食品の安全を守りつつブランド価値を高めるため、HACCPが重要な役割を果たしています。HACCPはハサップと呼ばれる衛生管理手法で、もともとはアメリカで宇宙食の安全を確保するために開発されました。この衛生管理手法では、原材料の仕入れから出荷までの全ての工程を細分化してリスク管理を行います。加熱や冷却など危害の防止につながる特に重要な工程では、連続的かつ継続的な監視と記録が行われます。
全工程を細分化した上で危害要因分析に基づく適切な方法で衛生管理を行うので、不良品の発生や出荷を防ぐことができます。
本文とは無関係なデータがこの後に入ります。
Lemma skip_name_ok w msg len o : wire_name w -> at_ msg o w -> o + Z.of_nat (Datatypes.length w) <= len ->
  dns_skip_name msg len o = Some (o + Z.of_nat (Datatypes.length w)).
Proof.
  intros Hw Ha Hl. unfold dns_skip_name.
  destruct Hw as [ls Hok Hn | ls h l Hok Hn Hh]; rewrite length_app in *; cbn [Datatypes.length] in *.
  all: rewrite (skip_labels ls 128 msg len o _ Hok Ha) by lia; destruct (at_app _ _ _ _ Ha) as [_ Ht].
  all: set (o' := o + Z.of_nat (Datatypes.length (enc_labels ls))) in *; destruct (at_cons _ _ _ _ Ht) as [E Ht'].
  all: destruct (128 - Datatypes.length ls)%nat; cbn [skip_loop]; rewrite (proj2 (Z.leb_gt _ _)) by lia; rewrite E; cbn [mbind option_bind].
  1,2: cbn [Z.eqb]; f_equal; lia.
  all: rewrite (proj2 (Z.eqb_neq h 0)) by lia; rewrite top_bits by (unfold byte; lia).
  all: rewrite !(proj2 (Z.ltb_ge h _)) by lia; cbn [Z.eqb Pos.eqb]; rewrite (proj2 (Z.leb_gt _ _)) by lia; f_equal; lia.
Qed.

(** The labels of a name, joined by dots. *)
Fixpoint join_labels (ls : list (list Z)) : list Z :=
  match ls with [] => [] | [l] => l | l :: ls => l ++ 46 :: join_labels ls end.

Lemma encode_loop_spec rest label out n e :
  encode_loop rest label out n = Some e ->
  exists ls, e = out ++ enc_labels ls ++ [0] /\ Forall label_ok ls /\ ls <> [] /\ join_labels ls = label ++ rest /\
    Z.of_nat (Datatypes.length e) <= n.
Proof.
  revert label out. induction rest as [|c rest IH]; intros label out; cbn [encode_loop].
  all: destruct ((Z.of_nat (Datatypes.length label) <? 1) || (63 <? Z.of_nat (Datatypes.length label)) || (n <? _)) eqn:E.
  all: rewrite ?orb_false_iff in E; cbn [mbind option_bind].
  - done.
  - intros [= <-]. exists [label]. destruct E as [[E1 E2] E3]. split; [|split; [|split; [done|]]].
    + rewrite <- !app_assoc. f_equal. unfold enc_labels. cbn. by rewrite app_nil_r.
    + apply Forall_singleton. unfold label_ok. lia.
    + rewrite app_nil_r. split; [done|]. rewrite !length_app. cbn [Datatypes.length]. lia.
  - destruct (Z.eqb_spec c 46); [done|]. intros He. destruct (IH _ _ He) as (ls & H1 & H2 & H3 & H4 & H5).
    exists ls. repeat split; try done. by rewrite H4, <- app_assoc.
  - destruct E as [[E1 E2] E3]. destruct (Z.eqb_spec c 46) as [-> | Hc]; intros He; destruct (IH _ _ He) as (ls & H1 & H2 & H3 & H4 & H5).
    + exists (label :: ls). split; [|split; [|split; [done|split; [|done]]]].
      * rewrite H1, enc_labels_cons, <- !app_assoc. cbn. by rewrite <- !app_assoc.
      * constructor; [unfold label_ok; lia | done].
      * cbn [join_labels]. destruct ls; [done|]. by rewrite H4.
    + exists ls. repeat split; try done. by rewrite H4, <- app_assoc.
Qed.

Lemma enc_labels_length ls : Forall label_ok ls -> (2 * Datatypes.length ls <= Datatypes.length (enc_labels ls))%nat.
Proof. induction 1 as [|l ls Hl _ IH]; [done|]. rewrite enc_labels_cons. cbn [Datatypes.length]. rewrite length_app. unfold label_ok in Hl. lia. Qed.

(** What the resolver asks for is a name on the wire that spells the host. *)
Lemma encode_name_wire name n e :
  dns_encode_name name n = Some e -> (Datatypes.length e <= 257)%nat ->
  wire_name e /\ exists ls, e = enc_labels ls ++ [0] /\ join_labels ls = name.
Proof.
  unfold dns_encode_name. destruct name as [|c name]; [done|]. destruct (List.last _ _ =? 46); [done|]. intros He Hl.
  destruct (encode_loop_spec _ _ _ _ _ He) as (ls & -> & Hok & _ & Hj & _). cbn [app] in *. split; [|by exists ls].
  rewrite length_app in Hl. cbn in Hl. pose proof (enc_labels_length ls Hok). constructor; [done|lia].
Qed.

(** ** Responses *)
Record resource := mkResource { rr_name : list Z; rr_type : Z; rr_class : Z; rr_ttl : list Z; rr_data : list Z }.

Definition enc_rr (r : resource) : list Z :=
  rr_name r ++ be16 (rr_type r) ++ be16 (rr_class r) ++ rr_ttl r ++ be16 (Z.of_nat (Datatypes.length (rr_data r))) ++ rr_data r.

Record rr_ok (r : resource) : Prop := {
  ro_name : wire_name (rr_name r);
  ro_type : 0 <= rr_type r < 65536;
  ro_class : 0 <= rr_class r < 65536;
  ro_ttl : Datatypes.length (rr_ttl r) = 4%nat;
  ro_data : Z.of_nat (Datatypes.length (rr_data r)) < 65536
}.

Definition is_address (r : resource) : bool :=
  (rr_type r =? 1) && (rr_class r =? 1) && (Z.of_nat (Datatypes.length (rr_data r)) =? 4).

(** A question: its name and its type and class. *)
Definition question_ok (q : list Z * list Z) : Prop := wire_name (fst q) /\ Datatypes.length (snd q) = 4%nat.
Definition enc_question (q : list Z * list Z) : list Z := fst q ++ snd q.

Definition dns_message (id flags : Z) (counts : list Z) (qs : list (list Z * list Z)) (rs : list resource) (extra : list Z) : list Z :=
  be16 id ++ be16 flags ++ be16 (Z.of_nat (Datatypes.length qs)) ++ be16 (Z.of_nat (Datatypes.length rs)) ++ counts
  ++ concat (map enc_question qs) ++ concat (map enc_rr rs) ++ extra.

Lemma skip_questions_ok qs p len o :
  Forall question_ok qs -> at_ p o (concat (map enc_question qs)) ->
  o + Z.of_nat (Datatypes.length (concat (map enc_question qs))) <= len ->
  skip_questions (Datatypes.length qs) p len o = Some (Some (o + Z.of_nat (Datatypes.length (concat (map enc_question qs))))).
Proof.
  revert o. induction qs as [|[w t] qs IH]; intros o Hok Ha Hl; cbn [Datatypes.length skip_questions map concat] in *.
  - by rewrite Z.add_0_r.
  - apply Forall_cons in Hok as [[Hw Ht] Hok]. cbn [fst snd] in *. unfold enc_question in *. cbn [fst snd] in *.
    rewrite !length_app in *. destruct (at_app _ _ _ _ Ha) as [Haq Har]. destruct (at_app _ _ _ _ Haq) as [Haw _].
    rewrite length_app in Har.
    rewrite (skip_name_ok w) by (try done; lia). cbn [mbind option_bind].
    rewrite (proj2 (Z.ltb_ge _ 0)), (proj2 (Z.ltb_ge len _)) by (destruct Ha; lia). cbn [orb].
    replace (o + Z.of_nat (Datatypes.length w) + 4) with (o + Z.of_nat (Datatypes.length w + Datatypes.length t)) by lia.
    rewrite IH by (try done; lia). do 2 f_equal. lia.
Qed.

Lemma find_answer_ok rs p len o :
  Forall rr_ok rs -> at_ p o (concat (map enc_rr rs)) -> o + Z.of_nat (Datatypes.length (concat (map enc_rr rs))) <= len ->
  find_answer (Datatypes.length rs) p len o = Some (rr_data <$> List.find is_address rs).
Proof.
  revert o. induction rs as [|r rs IH]; intros o Hok Ha Hl; cbn [Datatypes.length find_answer map concat List.find] in *; [done|].
  apply Forall_cons in Hok as [[Hw Hty Hcl Httl Hda] Hok]. rewrite length_app in Hl.
  destruct (at_app _ _ _ _ Ha) as [Har Hrest]. 
  assert (El : Datatypes.length (enc_rr r) = (Datatypes.length (rr_name r) + (2 + (2 + (4 + (2 + Datatypes.length (rr_data r))))))%nat)
    by (unfold enc_rr; rewrite !length_app, Httl; done).
  rewrite El in Hl, Hrest. unfold enc_rr in Har.
  assert (0 <= o) as Ho by (destruct Ha; done).
  destruct (at_app _ _ _ _ Har) as [Haw H1]. rewrite (skip_name_ok (rr_name r)) by (try done; lia). cbn [mbind option_bind].
  set (o1 := o + Z.of_nat (Datatypes.length (rr_name r))) in *.
  rewrite (proj2 (Z.ltb_ge _ 0)), (proj2 (Z.ltb_ge len _)) by lia. cbn [orb].
  destruct (at_app _ _ _ _ H1) as [Ht H2]. cbn [be16 Datatypes.length] in H2. destruct (at_app _ _ _ _ H2) as [Hc H3].
  cbn [be16 Datatypes.length] in H3. destruct (at_app _ _ _ _ H3) as [_ H4]. rewrite Httl in H4.
  destruct (at_app _ _ _ _ H4) as [Hrd H5]. cbn [be16 Datatypes.length] in H5.
  replace (o1 + Z.of_nat 2) with (o1 + 2) in Hc by lia. rewrite (at_read16 _ _ _ Ht Hty), (at_read16 _ _ _ Hc Hcl). cbn [mbind option_bind].
  replace (o1 + Z.of_nat 2 + Z.of_nat 2 + Z.of_nat 4) with (o1 + 8) in Hrd, H5 by lia.
  rewrite (at_read16 _ _ _ Hrd) by lia. cbn [mbind option_bind]. rewrite (proj2 (Z.ltb_ge len _)) by lia.
  unfold is_address at 1. replace (o1 + 8 + Z.of_nat 2) with (o1 + 10) in H5 by lia.
  destruct ((rr_type r =? 1) && (rr_class r =? 1) && (Z.of_nat (Datatypes.length (rr_data r)) =? 4)) eqn:E.
  - rewrite !andb_true_iff, !Z.eqb_eq in E. destruct E as [_ E4]. pose proof (at_bytes _ _ _ H5) as Hb.
    replace (Datatypes.length (rr_data r)) with 4%nat in Hb by lia. by rewrite Hb.
  - apply IH; [done| |lia].
    replace (o1 + 10 + Z.of_nat (Datatypes.length (rr_data r))) with
      (o + Z.of_nat (Datatypes.length (rr_name r) + (2 + (2 + (4 + (2 + Datatypes.length (rr_data r))))))) by lia. done.
Qed.

(** C29. A response to the outstanding query, well formed in its questions and
    answers, yields the first address record among its answers, whatever other
    records surround it, and closes the query; without one nothing changes. *)
Theorem handle_dns_response_correct (s : proto) (flags : Z) (counts extra : list Z) (qs : list (list Z * list Z)) (rs : list resource) :
  dns_query_active (dns s) = true -> 0 <= dns_query_id (dns s) < 65536 ->
  0 <= flags < 65536 -> Z.land flags 32768 <> 0 -> Z.land flags 15 = 0 -> Datatypes.length counts = 4%nat ->
  qs <> [] -> rs <> [] -> Z.of_nat (Datatypes.length qs) < 65536 -> Z.of_nat (Datatypes.length rs) < 65536 ->
  Forall question_ok qs -> Forall rr_ok rs ->
  handle_dns_response (dns_message (dns_query_id (dns s)) flags counts qs rs extra) s
  = Some (match List.find is_address rs with
          | Some r => with_dns s (mkDns (dns_query_id (dns s)) false true (rr_data r))
          | None => s
          end).
Proof.
  intros Hact Hid Hfl Hbit Hcode Hcnt Hq Hr Hql Hrl Hqok Hrok. unfold handle_dns_response.
  set (m := dns_message _ _ _ _ _ _). set (Q := concat (map enc_question qs)). set (R := concat (map enc_rr rs)).
  assert (Hlen : Z.of_nat (Datatypes.length m) = 12 + Z.of_nat (Datatypes.length Q) + Z.of_nat (Datatypes.length R) + Z.of_nat (Datatypes.length extra)).
  { unfold m, dns_message. rewrite !length_app, Hcnt. cbn [be16 Datatypes.length]. fold Q R. lia. }
  assert (Ha : at_ m 0 (be16 (dns_query_id (dns s)) ++ be16 flags ++ be16 (Z.of_nat (Datatypes.length qs))
    ++ be16 (Z.of_nat (Datatypes.length rs)) ++ counts ++ Q ++ R ++ extra)) by (split; [lia|]; exists []; by rewrite app_nil_r).
  destruct (at_app _ _ _ _ Ha) as [A1 B1]. destruct (at_app _ _ _ _ B1) as [A2 B2]. destruct (at_app _ _ _ _ B2) as [A3 B3].
  destruct (at_app _ _ _ _ B3) as [A4 B4]. destruct (at_app _ _ _ _ B4) as [_ B5]. destruct (at_app _ _ _ _ B5) as [A6 B6].
  destruct (at_app _ _ _ _ B6) as [A7 _]. rewrite Hcnt in A6, A7. cbn [be16 Datatypes.length] in A2, A3, A4, A6, A7.
  change (0 + Z.of_nat 2) with 2 in *. change (2 + Z.of_nat 2) with 4 in *. change (4 + Z.of_nat 2) with 6 in *.
  change (6 + Z.of_nat 2) with 8 in *. change (8 + Z.of_nat 4) with 12 in *.
  rewrite Hact, (proj2 (Z.ltb_ge _ 12)) by lia. cbn [negb orb].
  rewrite (at_read16 _ _ _ A1) by done. cbn [mbind option_bind]. rewrite Z.eqb_refl. cbn [negb].
  rewrite (at_read16 _ _ _ A2) by done. cbn [mbind option_bind]. rewrite (proj2 (Z.eqb_neq _ _) Hbit), Hcode. cbn [Z.eqb negb orb].
  rewrite (at_read16 _ _ _ A3), (at_read16 _ _ _ A4) by lia. cbn [mbind option_bind].
  rewrite (proj2 (Z.eqb_neq (Z.of_nat (Datatypes.length qs)) 0)), (proj2 (Z.eqb_neq (Z.of_nat (Datatypes.length rs)) 0))
    by (destruct qs, rs; cbn; done || lia). cbn [orb]. rewrite !Nat2Z.id.
  rewrite (skip_questions_ok qs m _ 12) by (try done; fold Q; lia). cbn [mbind option_bind]. fold Q.
  rewrite (find_answer_ok rs) by (try done; fold R; lia). cbn [mbind option_bind]. by destruct (List.find is_address rs).
Qed.

(** ** Nothing is read outside a frame *)
Section safety.
Context (f : list Z) (Hf : Forall byte f).

Lemma load8_in o : 0 <= o < (Z.of_nat (Datatypes.length f)) -> exists b, load8 f o = Some b /\ byte b.
Proof.
  intros Ho. unfold load8. rewrite (proj2 (Z.ltb_ge _ _)) by lia.
  destruct (lookup_lt_is_Some_2 f (Z.to_nat o)) as [b E]; [lia|]. exists b. split; [done|]. by eapply (Forall_lookup_1 byte), E.
Qed.

Lemma load16_in o : 0 <= o -> o + 2 <= (Z.of_nat (Datatypes.length f)) -> exists v, load16 f o = Some v /\ 0 <= v < 65536.
Proof.
  intros H0 H1. unfold load16. destruct (load8_in o) as (b0 & -> & B0); [lia|]. destruct (load8_in (o + 1)) as (b1 & -> & B1); [lia|].
  eexists. split; [done|]. unfold byte in *. lia.
Qed.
危害要因とは微生物や化学物質、異物など食品に混入して健康被害をもたらす可能性があるもののことです。HACCPでは危害要因による健康被害を予測し具体的な管理方法を定めます。一部の製品に対する抜き打ち検査と比べて、より高い精度で不良品の発生や出荷を防ぐことが可能です。
食品の安全を守りブランド価値の向上に役立つため、世界中の多くの企業がHACCPを導入しています。